Car s'il est toujours question de thriller, cet aspect ne constitue finalement qu'un arrière-plan, alors que l'introduction de l'oeuvre joue à plein sur la comédie décalée et l'absurdité de son rituel exécuté aux fins de tromper la mort et les dieux.
Sauf que la mort ne saurait être abusée longtemps, laissant sur l'oeuvre de manière durable une sensation d'implacabilité en laissant ses personnages centraux se débattre et gesticuler sous une pluie irréelle, comme dans Limbo.
Le long chaos ambiant est tour à tour endossé pour essayer de mettre en échec l'hérédité et les traumas fondateurs de chacun. Pulsions morbides, spiritualité, croyances parfois dérisoires, Mad Fate embrasse tous ses éléments disparates avec une certaine malice en jouant sur les nombreux signes et coïncidences du récit en les confrontant avec l'enchaînement des événements.

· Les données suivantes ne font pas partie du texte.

(** A transaction in a session of its own: when it throws, the node is as before. *)
Lemma session_run skip trx (k : N unit) h n :
  (∀ x, k x = (Ok tt, h x)) →
  in_session (on_db (_apply_transaction skip trx);; k) n =
    match _apply_transaction skip trx (nd_db n) with
    | Ok (_, s) => (Ok tt, h (set_state s (nd_db n :: nd_undo n) (nd_revision n + 1) n))
    | Throw e => (Throw e, n)
    end.
Proof.
  intros Hk. unfold in_session. rewrite n_bind_run. unfold on_db. cbn [start_undo_session set_state nd_db nd_undo nd_revision].
  destruct (_apply_transaction skip trx (nd_db n)) as [[u s]|e]; cbn [fst snd]; [by rewrite Hk|].
  unfold unwind, undo. cbn. do 2 f_equal. destruct n. unfold set_state. cbn. f_equal. lia.
Qed.
Lemma squash_pending s n :
  nd_undo n ≠ [] → squash (set_state s (nd_db n :: nd_undo n) (nd_revision n + 1) n) = set_state s (nd_undo n) (nd_revision n) n.
Proof.
  intros Hu. unfold squash. cbn. destruct (nd_undo n); [done|]. unfold set_state. cbn. f_equal. lia.
Qed.
Lemma set_state_stays s n : nd_pending_session n = true → stays n (set_state s (nd_undo n) (nd_revision n) n).
Proof. intros Hp. unfold stays, settled, settled_revision. cbn. by rewrite Hp. Qed.

(** What [_push_transaction] leaves, on a node whose pending session is open. *)
Lemma open_pending_undo n : settled n ≠ [] → nd_undo (open_pending n) ≠ [].
Proof. unfold settled, open_pending. by destruct (nd_pending_session n). Qed.
Lemma open_pending_session n : nd_pending_session (open_pending n) = true.
Proof. unfold open_pending. by destruct (nd_pending_session n) eqn:E0. Qed.
Lemma push_transaction_run skip trx n :
  settled n ≠ [] →
  let n0 := open_pending n in
  _push_transaction skip trx n =
    match _apply_transaction skip trx (nd_db n0) with
    | Ok (_, s) => (Ok tt, set_pending_tx (nd_pending_tx n0 ++ [trx]) (set_state s (nd_undo n0) (nd_revision n0) n0))
    | Throw e => (Throw e, n0)
    end.
Proof.
  intros Hn n0. unfold _push_transaction. rewrite n_bind_run. cbn [n_modify fst snd]. fold (open_pending n). fold n0.
  erewrite session_run by (intros x; rewrite n_bind_run; cbn [n_modify fst snd]; reflexivity). cbv beta.
  destruct (_apply_transaction skip trx (nd_db n0)) as [[u s]|e]; [|done]. f_equal.
  rewrite <- (squash_pending s n0) by by apply open_pending_undo. unfold squash. cbn. by repeat case_match.
Qed.
#[export] Instance push_transaction_stays skip trx : NKeeps stays (_push_transaction skip trx).
Proof.
  intros n Hn. rewrite push_transaction_run by done. refine (PreOrder_Transitive _ _ _ (open_pending_stays n) _ Hn).
  destruct (_apply_transaction _ _ _) as [[u s]|e]; [|done]. exact (set_state_stays s _ (open_pending_session n)).
Qed.
#[export] Instance restore_one_stays skip trx : NKeeps stays (restore_one skip trx).
Proof. unfold restore_one. apply _. Qed.
#[export] Instance set_popped_stays f : NKeeps stays (n_modify (λ n, set_popped_tx (f n) n)).
Proof. by apply nkeeps_modify. Qed.
#[export] Instance set_popped_stays' txs : NKeeps stays (n_modify (set_popped_tx txs)).
Proof. by apply nkeeps_modify. Qed.
#[export] Instance restore_pending_stays skip txs : NKeeps stays (restore_pending skip txs).
Proof. unfold restore_pending. apply _. Qed.
Lemma clear_pending_stays n : stays n (clear_pending n).
Proof. unfold clear_pending. etrans; [|apply reset_pending_stays]. done. Qed.
End transactions.

(** ** Operations of the node *)
Section operations.
Context {F : Fc} {B : Boost} {D : DiffMatchPatch} {K : Crypto} {E : Equihash} {P : Plugins} {PL : PluginLaws}.
Context {T : Torn} {PK : Packing}.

La générosité est évidente, tandis que le film laisse poindre sous ses accès de fièvre bouillonnantes toute l'humanité et le pathétique de ses marionnettes du destin.
Cependant, il reste cette dernière ligne droite beaucoup trop too much pour convaincre totalement, qui laisse libre cours à une folie soudain devenue factice et où l'aspect grand guignol s'empare de certains esprits sans grande explication autre que la folie ambiante. Comme si Mad Fate dérapait soudain, tirant finalement contre lui-même et ce qu'il avait réussi à installer.
Et même si, comme dans Limbo, Soi Cheang essaie malgré tout de trouver la lumière au coeur de ce cloaque, les voies qu'il emprunte pour ce faire dans Mad Fate apparaîtront bien plus tortueuses et plus fragiles.
Si la sincérité du réalisateur est palpable, le film aurait gagné quelque peu à maitriser sa dernière dérive foutraque qui pourra en laisser plus d'un sur le carreau, malgré tout l'amour qui peut être porté à Soi Cheang.
Behind_the_Mask, à mort le libre arbitre.